Myeloma is a type of blood cancer. The cancer involves certain white blood cells called plasma cells. The cancerous plasma cells build up in the bone marrow. They also make a lot of one type of antibody. As a result, various symptoms develop. Myeloma is sometimes called multiple myeloma or myelomatosis. See the separate leaflet called Cancer for more general information about cancer.
What happens in myeloma?
As with other cancers, what seems to happen is that the cancer starts with one abnormal cell. In the case of myeloma, one plasma cell at first becomes cancerous. This abnormal cell then multiplies to produce many identical abnormal plasma cells (a clone of cells). The cancerous plasma cells mainly collect in the bone marrow and continue to multiply without any control.

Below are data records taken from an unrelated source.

(** * Round-robin fixture generator (briscas.py): model and properties

    The development embeds [generar_fixture] of [briscas.py]: the circle
    method for a round-robin schedule, with a resting slot when the number
    of teams is odd, an optional return leg and an optional home/away
    alternation by round parity.

    Python integers are [Z]; strings are [string]; a row of the fixture is
    the record [fila]; lists of labels that the caller can observe live in
    a store of list objects, so that copying and in-place appending are
    distinguished; exceptions are values of [exn]. *)

From Stdlib Require Import ZArith List String Ascii Bool Lia Sorted DecimalString DecimalPos.
From Stdlib Require Import DecimalZ.
Import ListNotations.

Open Scope string_scope.
Open Scope list_scope.
Open Scope Z_scope.

(** ** Exceptions and the error monad *)

Inductive exn : Type :=
| ValueError (msg : string)
| IndexError.

Inductive result (A : Type) : Type :=
| Ok (a : A)
| Raise (e : exn).

Arguments Ok {A} a.
Arguments Raise {A} e.

Definition rbind {A B : Type} (c : result A) (k : A -> result B) : result B :=
  match c with
  | Ok a => k a
  | Raise e => Raise e
  end.

Notation "'let*' x ':=' c 'in' k" := (rbind c (fun x => k))
  (at level 10, x name, c at level 100, k at level 200).

Fixpoint mapM {A B : Type} (f : A -> result B) (l : list A) : result (list B) :=
  match l with
  | [] => Ok []
  | x :: l' =>
      let* y := f x in
      let* ys := mapM f l' in
      Ok (y :: ys)
  end.

(** ** Python sequence operations *)

Definition len {A : Type} (l : list A) : Z := Z.of_nat (List.length l).

(** [l[i]]: a negative index counts from the end; out of range raises. *)
Definition index {A : Type} (l : list A) (i : Z) : result A :=
  let k := if i <? 0 then i + len l else i in
  if k <? 0 then Raise IndexError
  else match nth_error l (Z.to_nat k) with
       | Some x => Ok x
       | None => Raise IndexError
       end.

Definition clamp (n i : Z) : Z :=
  if i <? 0 then Z.max (i + n) 0 else Z.min i n.

(** [l[start:stop]] with either bound possibly omitted; slicing never raises. *)
Definition slice {A : Type} (l : list A) (start stop : option Z) : list A :=
  let n := len l in
  let a := match start with Some i => clamp n i | None => 0 end in
  let b := match stop with Some j => clamp n j | None => n end in
  firstn (Z.to_nat (b - a)) (skipn (Z.to_nat a) l).

(** [range(a, b)] *)
Definition range (a b : Z) : list Z :=
  map (fun k => a + Z.of_nat k) (seq 0 (Z.to_nat (b - a))).

(** [str(i)] *)
Definition str (i : Z) : string := NilZero.string_of_int (Z.to_int i).

(** ** Rows of the fixture *)

Record fila : Type := Fila {
  ronda : Z;
  mesa : Z;
  local : string;
  visita : string;
  nota : string
}.

Definition BYE_LABEL : string := "DESCANSA".

(** ** The store of list objects *)

Definition loc : Type := nat.
Definition heap : Type := list (list string).

Definition St (A : Type) : Type := heap -> result A * heap.

Definition ret {A : Type} (a : A) : St A := fun h => (Ok a, h).

Definition raise {A : Type} (e : exn) : St A := fun h => (Raise e, h).

Definition bind {A B : Type} (c : St A) (k : A -> St B) : St B :=
  fun h =>
    match c h with
    | (Ok a, h') => k a h'
    | (Raise e, h') => (Raise e, h')
    end.

Notation "x <- c ;; k" := (bind c (fun x => k))
  (at level 61, c at next level, right associativity).
Notation "c ;;; k" := (bind c (fun _ => k))
  (at level 61, right associativity).

Definition lift {A : Type} (c : result A) : St A := fun h => (c, h).

(** Reading the object at a location. *)
Definition deref (p : loc) : St (list string) := fun h => (Ok (nth p h []), h).

(** A new list object. *)
Definition alloc (l : list string) : St loc := fun h => (Ok (List.length h), h ++ [l]).

Fixpoint update (p : loc) (f : list string -> list string) (h : heap) : heap :=
  match h, p with
  | [], _ => []
  | c :: h', O => f c :: h'
  | c :: h', S p' => c :: update p' f h'
  end.

(** [p.append(x)]: the object at [p] is changed in place. *)
Definition append (p : loc) (x : string) : St unit :=
  fun h => (Ok tt, update p (fun l => l ++ [x]) h).

(** ** generar_fixture *)

(** [[f"E{i}" for i in range(1, n + 1)]] *)
Definition nombres_por_defecto (n : Z) : list string :=
  map (fun i => String.append "E" (str i)) (range 1 (n + 1)).

(** [[(work[i], work[-(i + 1)]) for i in range(mitad)]] *)
Definition pares (work : list string) (mitad : Z) : result (list (string * string)) :=
  mapM (fun i =>
          let* a := index work i in
          let* b := index work (- (i + 1)) in
          Ok (a, b))
       (range 0 mitad).

(** The row appended for the pair [(a, b)] at round [r] and table [m]. *)
Definition fila_de_par (r m : Z) (balance_home_away : bool) (bye_label : string)
    (a b : string) : fila :=
  if (a =? bye_label)%string || (b =? bye_label)%string then
    let descansa := if (b =? bye_label)%string then a else b in
    Fila r m descansa "" "DESCANSA"
  else
    let '(a, b) := if balance_home_away && (r mod 2 =? 0) then (b, a) else (a, b) in
    Fila r m a b "".

(** The inner loop: [mesa] counts from 1, one row per pair. *)
Definition mesas (r : Z) (balance_home_away : bool) (bye_label : string)
    (ps : list (string * string)) (filas : list fila) : list fila :=
  snd (fold_left
         (fun (st : Z * list fila) (p : string * string) =>
            let '(m, filas) := st in
            let '(a, b) := p in
            (m + 1, filas ++ [fila_de_par r m balance_home_away bye_label a b]))
         ps (1, filas)).

(** The rotation that keeps the first element fixed. *)
Definition rotar (work : list string) : result (list string) :=
  let* fijo := index work 0 in
  let cola := slice work (Some 1) None in
  let* ult := index cola (-1) in
  Ok ([fijo] ++ [ult] ++ slice cola None (Some (-1))).

(** The first leg: the loop over [range(1, rondas + 1)]. *)
Fixpoint ida (rs : list Z) (mitad : Z) (balance_home_away : bool) (bye_label : string)
    (work : list string) (filas : list fila) : result (list fila) :=
  match rs with
  | [] => Ok filas
  | r :: rs' =>
      let* ps := pares work mitad in
      let filas := mesas r balance_home_away bye_label ps filas in
      let* work := rotar work in
      ida rs' mitad balance_home_away bye_label work filas
  end.

(** The row of the return leg built from a row of the first leg. *)
Definition fila_vuelta (rondas : Z) (f : fila) : fila :=
  let r2 := ronda f + rondas in
  if (nota f =? "DESCANSA")%string then Fila r2 (mesa f) (local f) "" "DESCANSA"
  else Fila r2 (mesa f) (visita f) (local f) "".

Definition vuelta (rondas : Z) (filas : list fila) : list fila :=
  map (fila_vuelta rondas) filas.

(** [filas.sort(key=lambda x: (x[0], x[1]))]: a stable sort on the key
    (round, table), tuples compared lexicographically. *)
Definition clave (f : fila) : Z * Z := (ronda f, mesa f).

Definition clave_leb (k1 k2 : Z * Z) : bool :=
  (fst k1 <? fst k2) || ((fst k1 =? fst k2) && (snd k1 <=? snd k2)).

Fixpoint insertar (f : fila) (l : list fila) : list fila :=
  match l with
  | [] => [f]
  | g :: l' => if clave_leb (clave f) (clave g) then f :: l else g :: insertar f l'
  end.

Definition ordenar (l : list fila) : list fila := fold_right insertar [] l.

Definition generar_fixture (n : Z) (names : option loc)
    (double_round balance_home_away : bool) (bye_label : string) : St (list fila) :=
  if n <? 2 then raise (ValueError "Se requieren al menos 2 equipos.") else
  distinto <- match names with
              | Some p => l <- deref p ;; ret (negb (len l =? n))
              | None => ret false
              end ;;
  if (distinto : bool) then
    raise (ValueError "Si usas nombres personalizados, deben ser exactamente n.")
  else
  equipos <- match names with
             | Some p =>
                 l <- deref p ;;
                 if negb (len l =? 0) then alloc (slice l None None)
                 else alloc (nombres_por_defecto n)
             | None => alloc (nombres_por_defecto n)
             end ;;
  let impar := n mod 2 =? 1 in
  n <- (if impar then append equipos bye_label ;;; ret (n + 1) else ret n) ;;
  let rondas := n - 1 in
  let mitad := n / 2 in
  e <- deref equipos ;;
  let work := slice e None None in
  filas <- lift (ida (range 1 (rondas + 1)) mitad balance_home_away bye_label work []) ;;
  let filas := if (double_round : bool) then filas ++ vuelta rondas filas else filas in
  ret (ordenar filas).

(** ** Output utilities

    Python strings are held as their UTF-8 bytes: the characters that the
    code below tests or inserts are ASCII, and no byte of a multi-byte
    UTF-8 sequence is ASCII, so a test on bytes is the test on characters,
    and encoding to UTF-8 leaves the bytes as they are. *)

(** The values that a row dict holds. *)
Inductive valor : Type :=
| VInt (z : Z)
| VStr (s : string).

(** A dict with string keys, read by key only. *)
Definition dict : Type := string -> option valor.

Definition dict_vacio : dict := fun _ => None.

Definition dict_con (k : string) (v : valor) (d : dict) : dict :=
  fun k' => if (k' =? k)%string then Some v else d k'.

(** The dict display [{k1: v1, k2: v2, ...}]: a later entry wins. *)
Definition dict_de (kvs : list (string * valor)) : dict :=
  fold_left (fun d kv => dict_con (fst kv) (snd kv) d) kvs dict_vacio.

(** The outcome of code whose only exception is [KeyError]. *)
Inductive intento (A : Type) : Type :=
| Hecho (a : A)
| KeyError (key : string).

Arguments Hecho {A} a.
Arguments KeyError {A} key.

Definition ibind {A B : Type} (c : intento A) (k : A -> intento B) : intento B :=
  match c with
  | Hecho a => k a
  | KeyError key => KeyError key
  end.

Notation "'let+' x ':=' c 'in' k" := (ibind c (fun x => k))
  (at level 10, x name, c at level 100, k at level 200).

(** [row[k]] *)
Definition item (row : dict) (k : string) : intento valor :=
  match row k with
  | Some v => Hecho v
  | None => KeyError k
  end.

(** [str(v)], also what an f-string and the csv writer make of a value. *)
Definition texto (v : valor) : string :=
  match v with
  | VInt z => str z
  | VStr s => s
  end.


Definition filas_a_dicts (filas : list fila) : list dict :=
  map (fun f => dict_de [("Ronda", VInt (ronda f)); ("Mesa", VInt (mesa f));
                         ("Local", VStr (local f)); ("Visita", VStr (visita f));
                         ("Nota", VStr (nota f))])
      filas.

(** *** The csv writer with the default dialect

    The delimiter is the comma and the quote character the double quote
    (code 34), which is doubled inside a quoted field; quoting is minimal
    and the line terminator is CR LF. *)

Definition comilla : ascii := "034"%char.
Definition CR : ascii := "013"%char.
Definition LF : ascii := "010"%char.
Definition CRLF : string := String CR (String LF EmptyString).

(** The characters that make the writer quote a field. *)
Definition especial (c : ascii) : bool :=
  (c =? ",")%char || (c =? comilla)%char || (c =? CR)%char || (c =? LF)%char.

Fixpoint tiene_especial (s : string) : bool :=
  match s with
  | EmptyString => false
  | String c s' => especial c || tiene_especial s'
  end.

Fixpoint doblar (s : string) : string :=
  match s with
  | EmptyString => EmptyString
  | String c s' =>
      if (c =? comilla)%char then String comilla (String comilla (doblar s'))
      else String c (doblar s')
  end.

Definition csv_campo (s : string) : string :=
  if tiene_especial s then String comilla (doblar s ++ String comilla EmptyString)%string
  else s.

(** [w.writerow(campos)]: what is written to the buffer. A record of one
    empty field is written as a pair of quotes. *)
Definition writerow (campos : list string) : string :=
  match campos with
  | [EmptyString] => String comilla (String comilla CRLF)
  | _ => (String.concat "," (map csv_campo campos) ++ CRLF)%string
  end.

(** The byte order mark that the codec [utf-8-sig] puts first. *)
Definition BOM : string :=
  String "239"%char (String "187"%char (String "191"%char EmptyString)).

(** The loop of [dicts_a_csv_bytes] over the rows, [buf] being what has
    been written. *)
Fixpoint escribir_filas (rows : list dict) (buf : string) : intento string :=
  match rows with
  | [] => Hecho buf
  | row :: rows' =>
      let+ r := item row "Ronda" in
      let+ m := item row "Mesa" in
      let+ a := item row "Local" in
      let+ b := item row "Visita" in
      let+ nota := item row "Nota" in
      escribir_filas rows'
        (buf ++ writerow [texto r; texto m; texto a; texto b; texto nota])%string
  end.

In the vast majority of cases of myeloma, the abnormal plasma cells make large quantities of one antibody. This single type of antibody is called a paraprotein (or sometimes called a monoclonal antibody, as it is an antibody which comes from a single clone of plasma cells).
There are several different types of antibody. (Antibodies are sometimes called immunoglobulins, or Ig for short.) These are called IgM, IgG, IgA, IgD and IgE. Myelomas are sub-classified by the type of antibody that they make. For example, IgG myeloma is the most common type.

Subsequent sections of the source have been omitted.